So, I attended GRL this year and found that compared to last year it was a 180 degree difference. Last year I knew 5 people … well, maybe ten… but in a crowd of 400 those ten disappear. I was reluctant and held back and withdrew enough that I might have seemed shy or introverted, I rarely approached people. I was intimidated by some from a glance, and I was overwhelmed when about 20 people approached me with books to get signed. ME…. you want me to sign your book? Why?

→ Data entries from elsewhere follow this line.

(** [rnd] is what the random number generator gives.  The outer [None] is
    SILC_MESSAGE_FLAG_SIGNED without a private key; the inner one is NULL. *)
Definition silc_message_payload_encode (flags : Z) (data : list Z) (data_len : Z)
    (generate_iv private_message : bool) (cipher : option SilcCipher) (hmac : option SilcHmac)
    (rnd : list Z) (public_key : option SilcPublicKey) (private_key : option SilcPrivateKey)
    (hash : option SilcHash) (sender_id : SilcClientID) (receiver_id : SilcID)
    (buffer : option SilcBuffer)
  : option (option SilcBuffer * option SilcCipher * option SilcHmac) :=
  let fail := Some (None, cipher, hmac) in
  if data_len =? 0 then fail
  else if negb private_message && match cipher, hmac with Some _, Some _ => false | _, _ => true end
  then fail
  else
    match (match buffer with Some b => Some b | None => silc_buffer_alloc 0 end) with
    | None => fail
    | Some buffer =>
        let buffer := silc_buffer_reset buffer in
        let generate_iv := if negb private_message then true else generate_iv in
        let iv_len := match cipher with
                      | Some c => if generate_iv then silc_cipher_get_block_len c else 0
                      | None => 0
                      end in
        let iv := mem_read rnd iv_len in
        let mac_len := match hmac with Some h => silc_hmac_len h | None => 0 end in
        match silc_message_payload_datalen data_len (mac_len + iv_len) flags
                public_key private_key with
        | None => None
        | Some data_len =>
            let pad_len := SILC_MESSAGE_PAD (u32 (6 + data_len)) in
            let pad := match cipher with
                       | Some _ => mem_read (zdrop iv_len rnd) pad_len
                       | None => zrepeat indet pad_len
                       end in
            let e := {| e_flags := flags; e_public_key := public_key;
                        e_private_key := private_key; e_hash := hash; e_cipher := cipher;
                        e_hmac := hmac; e_iv := if iv_len =? 0 then None else Some iv;
                        e_payload_len := u16 (6 + data_len + pad_len);
                        e_sid := sender_id; e_rid := receiver_id |} in
            let before :=
              [F_UI16_SHORT flags; F_UI16_SHORT data_len; F_DATA (Some data) data_len;
               F_UI16_SHORT pad_len; F_DATA (Some pad) pad_len;
               F_FUNC (silc_message_payload_encode_sig e); F_DATA (Some iv) iv_len] in
            let '(ret, buffer') := silc_buffer_format buffer
              (before ++ [F_FUNC (fun b => (silc_message_payload_encode_encrypt e b).1)]) in
            let e := encode_context e buffer before in
            Some (if ret <? 0 then None else Some buffer', e_cipher e, e_hmac e)
        end
    end.

(** * Access *)

Definition silc_message_get_flags (payload : SilcMessagePayload) : Z := msg_flags payload.
Definition silc_message_get_data (payload : SilcMessagePayload) : option (list Z) * Z :=
  (msg_data payload, msg_data_len payload).
Definition silc_message_get_mac (payload : SilcMessagePayload) : option (list Z) := msg_mac payload.

(** SILC_AUTH_OK is [true]. *)
Definition silc_message_signed_verify (message : SilcMessagePayload)
    (remote_public_key : option SilcPublicKey) (hash : option SilcHash) : bool :=
  let sig := msg_sig message in
  match remote_public_key, hash with
  | Some key, Some hash =>
      if (Z.land (msg_flags message) SILC_MESSAGE_FLAG_SIGNED =? 0) || (sig_sign_len sig =? 0)
      then false
      else
        match silc_buffer_alloc_size (u32 (6 + msg_data_len message + msg_pad_len message)) with
        | None => false
        | Some tmp =>
            let tmp := (silc_buffer_format tmp
              [F_UI16_SHORT (msg_flags message); F_UI16_SHORT (msg_data_len message);
               F_DATA (msg_data message) (msg_data_len message);
               F_UI16_SHORT (msg_pad_len message);
               F_DATA (msg_pad message) (msg_pad_len message)]).2 in
            match silc_message_signed_encode_data (b_data tmp) (sig_pk_data sig)
                    (sig_pk_len sig) (sig_pk_type sig) with
            | None => false
            | Some sign =>
                silc_pkcs_verify key (mem_read (ptr_bytes (sig_sign_data sig)) (sig_sign_len sig))
                  (b_data sign) hash
            end
        end
  | _, _ => false
  end.

Definition silc_message_signed_get_public_key (payload : SilcMessagePayload)
  : option (SilcPublicKey * list Z * Z) :=
  let sig := msg_sig payload in
  match sig_pk_data sig with
  | None => None
  | Some pk_data =>
      match silc_pkcs_public_key_alloc (sig_pk_type sig) (mem_read pk_data (sig_pk_len sig)) with
      | None => None
      | Some pk => Some (pk, pk_data, sig_pk_len sig)
      end
  end.
End message.
(** A signed channel message with AES-CBC and HMAC-SHA1-96. *)
Lemma silc_message_payload_roundtrip_witness :
  exists b c' h' r m,
    silc_message_payload_encode (H := aes_cbc (H := toy_cipher)) (H0 := sha1) (H2 := toy_keys)
      0x20 [104; 105] 2 true false (Some witness_cbc) (Some witness_sha1_hmac) (zrepeat 9 32)
      (Some 5) (Some 5) (Some tt) witness_sender witness_channel_id None =
      Some (Some b, Some c', Some h') /\
    silc_message_payload_parse (b_data b) false true (Some witness_cbc) (Some witness_sha1_hmac)
      (message_id2str (IdClient witness_sender)) (receiver_bytes witness_channel_id) false false =
      Some r /\
    pr_ret r = Some m /\ msg_data m = Some [104; 105] /\
    silc_message_signed_verify (H1 := toy_pkcs) m (Some 5) (Some tt) = true.
Proof.
  destruct (silc_message_payload_roundtrip (H := aes_cbc (H := toy_cipher)) (H1 := sha1)
    (H3 := toy_pkcs) (H4 := toy_pkcs_laws) (PkcsKeys0 := toy_keys) 0x20 [104; 105] true false witness_cbc witness_cbc
    witness_sha1_hmac witness_sha1_hmac (zrepeat 9 32) (Some 5) (Some 5) (Some tt) witness_sender
    witness_channel_id None (sig_wire [5] 1 [5; 21]) false)
    as (b & c' & h' & r & m & d' & hr & He & Hp & Hm & _ & _ & _ & _ & Hd & Hv & _).
  - done.
  - done.
  - by apply bytes_ok_check.
  - by apply bytes_ok_check.
  - done.
  - exact witness_hmac_ready.
  - done.
  - split; [reflexivity|done].
  - done.
  - done.
  - done.
  - exists 5, tt, (Some [5]), [5; 21]. by split_and!.
  - exists b, c', h', r, m. split; [exact He|]. split; [exact Hp|]. split; [exact Hm|].
    split; [by injection Hd|]. apply (Hv 5 5 tt); reflexivity.
Defined.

One year later… I was still overwhelmed.
But this time it was due to the fact that I knew so many people on sight. Overwhelmed by personal shock maybe. I could not believe how many people I knew by face or name, but I left knowing even more! I am also NOT an introverted person. Actually, I describe myself as an extroverted introvert. I DO keep much of ME close to the vest (as they say). I have opened up and trusted the wrong people and it has come back to bite me in the ass. (Kind of going on now with the one woman I should not have trusted with my heart.) But at GRL, I am not and was not SHY. No way! I'm the person that walks up and says, "Hello, person I don't know. I'm Wade Kelly." And then I attempt a conversation. Why not? I am more whole than I have ever been. I spent YEARS feeling like all the puzzle pieces of ME were scattered about in confusion. I am mostly put back together and I am trying to be myself and not apologize for it. So, this year I DID introduce myself to people I didn't know. Like Travis. "Hi Travis. You don't know me, but….." He was there last year AND this year, and probably next year. (comes with Mary and Randy) I can certainly say HI, right? So I did! I also danced with people I'd never met before and danced with people I had just met. And it was fun!
GO PAT BENETAR!
I also got a bit overwhelmed by the amount of people who wanted me to sign a book. (more than 20 this time.) I attend as a "supporting author" and for the two hour signing GRL scheduled, I had a LINE the entire time. WHAT?!?!?!?!? Yes, I LINE of people waited for me to sign something. I find that incredibly incredible to the Nth degree of incredibleness. Did not expect such dedicated and adoring fans. But you know what? I adore you right back! You validate the reasons I write. YOU motivate me to KEEP writing. I was told Names Can Never Hurt Me was brilliant. And not by ONE person but by many. Brilliant? BRILLIANT!!! Right there you show me that taking 14 months to write it was worth it. I composed a story worthy of the time. In all seriousness, I felt like a rock star. You know I love the song by All Time Low "Weightless". In it the lyrics say, "Maybe it's not my weekend, but it's gonna be my year…" Well, that felt like my weekend. And THIS is going to be my year! I have said that before, I know, but 2014 was the most balanced I have ever been in family life and writer life. I am hoping to improve my time management and be more consistent in writing because I can see now how many adoring fans I have whom I OWE great stories to. You wait patiently. You encourage and hang on until I publish the next one. I need to up my personal "bar" and write even more incredible stories and in less time. (Less than 14 months anyway!) I NEED to write the angst because it is how I express my pain and it is therapeutic to release it, but I also need to write comedy because it helps lighten the mood after getting raked through hell. hahhaa. I need breaks from emotional roller coasters just like you do.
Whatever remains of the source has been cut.